Imprudente presidente
CD lançado pelo deputado Leonardo Prudente tem nove faixas, entre elas “Renova-me”, “Minha Alma te Adora”, “Águas que saram” e “Prá cima Brasil”.
Ao anunciar o retorno à presidência da Câmara Legislativa do Distrito Federal, Leonardo Prudente (sem partido) idolatra mestres da permanência incestuosa no trono como José Sarney (PMDB) e Renan Calheiros (PMDB).
Uma conduta menos insana recomenda que Prudente renuncie, pelo menos, da cadeira de presidente.
Em licença, o deputado que dispensa pasta e anda com dinheiro nas meias por segurança deveria permanecer até o fim das investigações de quebra de decoro parlamentar, análise dos pedidos de impeachment do governador Arruda e da apuração do suposto esquema do mensalão do DEM. Ele e colegas seriam os beneficiários.

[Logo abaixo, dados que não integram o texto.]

Lemma set_high_spec old v :
  is_u64 old -> is_u32 v -> set_high old v = v * 2 ^ 32 + old mod 2 ^ 32.
Proof.
  intros Ho Hv. unfold set_high. rewrite MASK32_ones, Z.land_ones by lia.
  rewrite Z.lor_comm. rewrite <- lor_shiftl_add by (try lia; by apply Z.mod_pos_bound). f_equal.
  unfold u64. rewrite Z.mod_small; [done|]. rewrite Z.shiftl_mul_pow2 by lia. unfold is_u32 in Hv. lia.
Qed.

Lemma last_value_snoc reg ws w :
  last_value reg (ws ++ [w]) = if w.1 =? reg then Some w.2 else last_value reg ws.
Proof. unfold last_value. by rewrite foldl_app. Qed.

Lemma last_value_u32 reg ws v :
  Forall (fun w => is_u32 w.2) ws -> last_value reg ws = Some v -> is_u32 v.
Proof.
  induction ws as [|w ws IH] using rev_ind; [done|]. intros [Hws Hw]%Forall_app.
  rewrite last_value_snoc. destruct (_ =? _); [|auto]. intros [= <-]. by apply Forall_inv in Hw.
Qed.

(** What a sequence of writes leaves in an address register. *)
Definition addr_after (old lo hi : Z) (ws : list (Z * Z)) : Z :=
  default (old / 2 ^ 32) (last_value hi ws) * 2 ^ 32 + default (old mod 2 ^ 32) (last_value lo ws).

Lemma addr_halves old lo hi ws :
  is_u64 old -> Forall (fun w => is_u32 w.2) ws ->
  0 <= default (old mod 2 ^ 32) (last_value lo ws) < 2 ^ 32 /\
  0 <= default (old / 2 ^ 32) (last_value hi ws) < 2 ^ 32.
Proof.
  intros Ho Hws. split.
  - destruct (last_value lo ws) eqn:E1; [by eapply last_value_u32|]. by apply Z.mod_pos_bound.
  - destruct (last_value hi ws) eqn:E1; [by eapply last_value_u32|].
    cbn [default]. unfold is_u64 in Ho. split; [apply Z.div_pos; lia|].
    apply Z.div_lt_upper_bound; lia.
Qed.

Lemma addr_after_low old lo hi v ws :
  is_u64 old -> is_u32 v -> Forall (fun w => is_u32 w.2) ws -> lo <> hi ->
  set_low (addr_after old lo hi ws) v = addr_after old lo hi (ws ++ [(lo, v)]).
Proof.
  intros Ho Hv Hws Hne. unfold addr_after. rewrite !last_value_snoc. cbn [fst snd].
  rewrite Z.eqb_refl, (proj2 (Z.eqb_neq _ _)) by congruence.
  destruct (addr_halves old lo hi ws Ho Hws) as [Hl Hh].
  rewrite set_low_spec by (done || unfold is_u64; lia). cbn [default].
  rewrite Z.div_add_l by lia. rewrite (Z.div_small (default (old mod 2 ^ 32) _)) by done. cbn. lia.
Qed.

Lemma addr_after_high old lo hi v ws :
  is_u64 old -> is_u32 v -> Forall (fun w => is_u32 w.2) ws -> lo <> hi ->
  set_high (addr_after old lo hi ws) v = addr_after old lo hi (ws ++ [(hi, v)]).
Proof.
  intros Ho Hv Hws Hne. unfold addr_after. rewrite !last_value_snoc. cbn [fst snd].
  rewrite Z.eqb_refl, (proj2 (Z.eqb_neq _ _)) by congruence.
  destruct (addr_halves old lo hi ws Ho Hws) as [Hl Hh].
  rewrite set_high_spec by (done || unfold is_u64; lia). cbn [default].
  rewrite (Z.add_comm (default (old / 2 ^ 32) _ * _)), Z.mod_add by lia. rewrite (Z.mod_small (default (old mod 2 ^ 32) _)) by done. cbn. lia.
Qed.

(** Any sequence of writes to the programming registers leaves the last value of
    each. *)
Lemma programmed_spec ws s :
  setup_wf s -> Forall (fun w => w.1 ∈ prog_regs /\ is_u32 w.2) ws ->
  programmed s ws =
    mkSetup (default (su_size s) (u16 <$> last_value 0x038 ws))
      (addr_after (su_desc s) 0x080 0x084 ws) (addr_after (su_driver s) 0x090 0x094 ws)
      (addr_after (su_device s) 0x0a0 0x0a4 ws) (su_ready s).
Proof.
  intros (Hsz & Hd & Ha & Hu). induction ws as [|[reg v] ws IH] using rev_ind; intros Hws.
  - destruct s as [size desc driver device ready]. unfold programmed, addr_after. cbn in *.
    f_equal; rewrite Z.mul_comm; apply Z.div_mod; lia.
  - apply Forall_app in Hws as [Hws [Hreg Hv]%Forall_inv]. cbn [fst snd] in Hreg, Hv.
    assert (Forall (fun w => is_u32 w.2) ws) as Hu32 by (eapply Forall_impl; [exact Hws|]; by intros ? [_ ?]).
    unfold programmed. rewrite foldl_app. fold (programmed s ws). rewrite IH by done. cbn [foldl fst snd].
    assert (forall old lo hi, (reg =? lo) = false -> (reg =? hi) = false ->
      addr_after old lo hi (ws ++ [(reg, v)]) = addr_after old lo hi ws) as Hother.
    { intros old lo hi E1 E2. unfold addr_after. by rewrite !last_value_snoc; cbn [fst snd]; rewrite E1, E2. }
    repeat (apply elem_of_cons in Hreg as [->|Hreg];
      [ unfold setup_write; cbn [Z.eqb Pos.eqb default su_ready];
        rewrite ?last_value_snoc; cbn [fst snd Z.eqb Pos.eqb];
        try rewrite (Hother (su_desc s) 0x080 0x084) by done;
        try rewrite (Hother (su_driver s) 0x090 0x094) by done;
        try rewrite (Hother (su_device s) 0x0a0 0x0a4) by done;
        rewrite <- ?addr_after_low, <- ?addr_after_high by done; done |]).
    by apply not_elem_of_nil in Hreg.
Qed.

Section Programming.
Context {B E R J : Type}.
Context `{BlockBackend B} `{EntropySource E} `{NetResponder R} `{InterruptInjector J}.

Abbreviation Dev := (VirtioMmioDevice B E R J).

(** A sequence of 32-bit register writes. *)
Fixpoint mmio_writes (fuel : nat) (ws : list (Z * Z)) (d : Dev) (m : GuestMemory) :
    res unit (Dev * GuestMemory) :=
  match ws with
  | [] => Ok (d, m)
  | (reg, v) :: ws => '(d, m) ← mmio_write fuel reg (le_bytes 4 v) d m; mmio_writes fuel ws d m
  end.

Lemma mmio_writes_app fuel ws1 ws2 (d : Dev) m :
  mmio_writes fuel (ws1 ++ ws2) d m =
  '(d, m) ← mmio_writes fuel ws1 d m; mmio_writes fuel ws2 d m.
Proof.
  revert d m. induction ws1 as [|[reg v] ws1 IH]; intros d m; [done|]. cbn [mmio_writes app].
  destruct (mmio_write fuel reg (le_bytes 4 v) d m) as [[d1 m1]| | |]; try done. cbn. apply IH.
Qed.

Lemma parse_le4 v : is_u32 v -> parse_le (le_bytes 4 v) = v.
Proof.
  intros Hv. unfold parse_le. rewrite length_le_bytes, take_ge by (rewrite length_le_bytes; lia).
  change (replicate (8 - 4) 0) with (le_bytes 4 0). rewrite le_val_app, length_le_bytes.
  rewrite !le_val_bytes. change (8 * Z.of_nat 4) with 32. unfold is_u32 in Hv.
  rewrite (Z.mod_small v), (Z.mod_small 0) by lia. lia.
Qed.

Lemma mmio_write_prog fuel reg v (d : Dev) m :
  reg ∈ prog_regs -> is_u32 v ->
  mmio_write fuel reg (le_bytes 4 v) d m =
    Ok (with_setup (fun s => default s (setup_write reg v s)) d, m).
Proof.
  intros Hreg Hv. unfold mmio_write. rewrite parse_le4 by done.
  repeat (apply elem_of_cons in Hreg as [->|Hreg]; [done|]). by apply not_elem_of_nil in Hreg.
Qed.

(** The device with the selected queue's setup replaced. *)
Definition with_selected (s : QueueSetup) (d : Dev) : Dev :=
  set_regs (set_setups (vset (queue_sel (d_regs d)) s (setups (d_regs d))) (d_regs d)) d.

Lemma mmio_writes_prog fuel m ws : forall (d : Dev) s,
  vget (setups (d_regs d)) (queue_sel (d_regs d)) = Some s ->
  Forall (fun w => w.1 ∈ prog_regs /\ is_u32 w.2) ws ->
  mmio_writes fuel ws d m = Ok (with_selected (programmed s ws) d, m).
Proof.
  induction ws as [|[reg v] ws IH]; intros d s Hs Hws; cbn [mmio_writes].
  - unfold with_selected. rewrite vset_same by done. by destruct d as [? ? ? ? [] ?].
  - apply Forall_cons in Hws as [[Hreg Hv] Hws]. rewrite mmio_write_prog by done. cbn [mbind res_bind_inst].
    unfold with_setup. rewrite Hs. set (s1 := default s _).
    rewrite (IH _ s1); [|cbn; apply vget_vset_eq; by apply vget_Some in Hs as [? _]|done].
    unfold with_selected. cbn. by rewrite vset_vset.
Qed.

(** Publishing the selected queue. *)
Lemma mmio_write_ready fuel (d : Dev) m s :
  vget (setups (d_regs d)) (queue_sel (d_regs d)) = Some s ->
  let r := d_regs d in
  let s1 := mkSetup (su_size s) (su_desc s) (su_driver s) (su_device s) true in
  mmio_write fuel 0x044 (le_bytes 4 1) d m =
    Ok (set_core (set_queue (queue_sel r) (queue_of (acked_features r) s1) (d_core d))
          (with_selected s1 d), m).
Proof.
  intros Hs r s1. unfold mmio_write. rewrite parse_le4 by done. cbn -[publish_queue with_setup].
  unfold with_setup. rewrite Hs. unfold publish_queue. cbn. fold r.
  rewrite vget_vset_eq by (by apply vget_Some in Hs as [? _]). done.
Qed.
End Programming.
(* ===== verification/GicMachine.v ===== *)
(** * The software GIC of a whole VM

    The vCPUs of [src/hypervisor/src/hvf/mod.rs] ([HvfVcpu]) as far as
    interrupts are concerned: every vCPU's [UserGic], its cross-thread
    injection queue, its raw IRQ line, HVF's mask on its virtual timer, its
    general registers and PC, over the one shared distributor and the shared
    redistributor frames. Each function is one critical section of the code,
    run by the vCPU [id] or, for [deliver_spi], by a device thread. The
    hypervisor calls are modelled by the state they set; they succeed. *)

From Stdlib Require Import ZArith Lia Bool.
From stdpp Require Import base numbers list list_numbers option sets relations.
From S2P Require Import Prelude SoftGic CpuIface.

Record Vcpu := mkVcpu {
  v_gic : UserGic;
  v_inject : list Z;
  v_irq : bool;
  v_vtmask : bool;
  v_x : list Z;
  v_pc : Z;
}.

Record Machine := mkMachine {
  m_dist : Distributor;
  m_redists : list Redistributor;
  m_cpus : list Vcpu;
}.

Definition set_gic (g : UserGic) (c : Vcpu) : Vcpu :=
  mkVcpu g (v_inject c) (v_irq c) (v_vtmask c) (v_x c) (v_pc c).
Definition set_inject (q : list Z) (c : Vcpu) : Vcpu :=
  mkVcpu (v_gic c) q (v_irq c) (v_vtmask c) (v_x c) (v_pc c).
Definition set_irq_line (b : bool) (c : Vcpu) : Vcpu :=
  mkVcpu (v_gic c) (v_inject c) b (v_vtmask c) (v_x c) (v_pc c).
Definition set_vtmask (b : bool) (c : Vcpu) : Vcpu :=
  mkVcpu (v_gic c) (v_inject c) (v_irq c) b (v_x c) (v_pc c).
Definition set_x (rt v : Z) (c : Vcpu) : Vcpu :=
  mkVcpu (v_gic c) (v_inject c) (v_irq c) (v_vtmask c) (vset rt v (v_x c)) (v_pc c).
Definition advance_pc (c : Vcpu) : Vcpu :=
  mkVcpu (v_gic c) (v_inject c) (v_irq c) (v_vtmask c) (v_x c) (u64 (v_pc c + 4)).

O andamento dos trabalhos da CPI da Corrupção e da Comissão Especial depende da vontade da caneta do presidente da Câmara, neste caso, em nanquim indissolúvel para salvar a própria pele.
A CPI Inclusão Digital, por exemplo, criada em setembro antes do Panetonegate para investigar contratos suspeitos do GDF no programa DF Digital, segue engavetada. Prudente não indicou os deputados governistas, prerrogativa do presidente, depois que eles se retiraram da comissão e cujos respectivos partidos se negaram a indicar novos membros.
Leonardo Prudente tem no currículo um livro publicado. “Terceirização – A revolução dos Serviços”. Ironicamente, o deputado é investigado por suspeitas de participação em fraudes de licitações no GDF.
Geólogo, empresário na área de segurança privada e ex-secretário de Trabalho do governo Arruda, Prudente também tem formação em violão clássico.
Dedilha como poucos os dutos do poder em Brasília.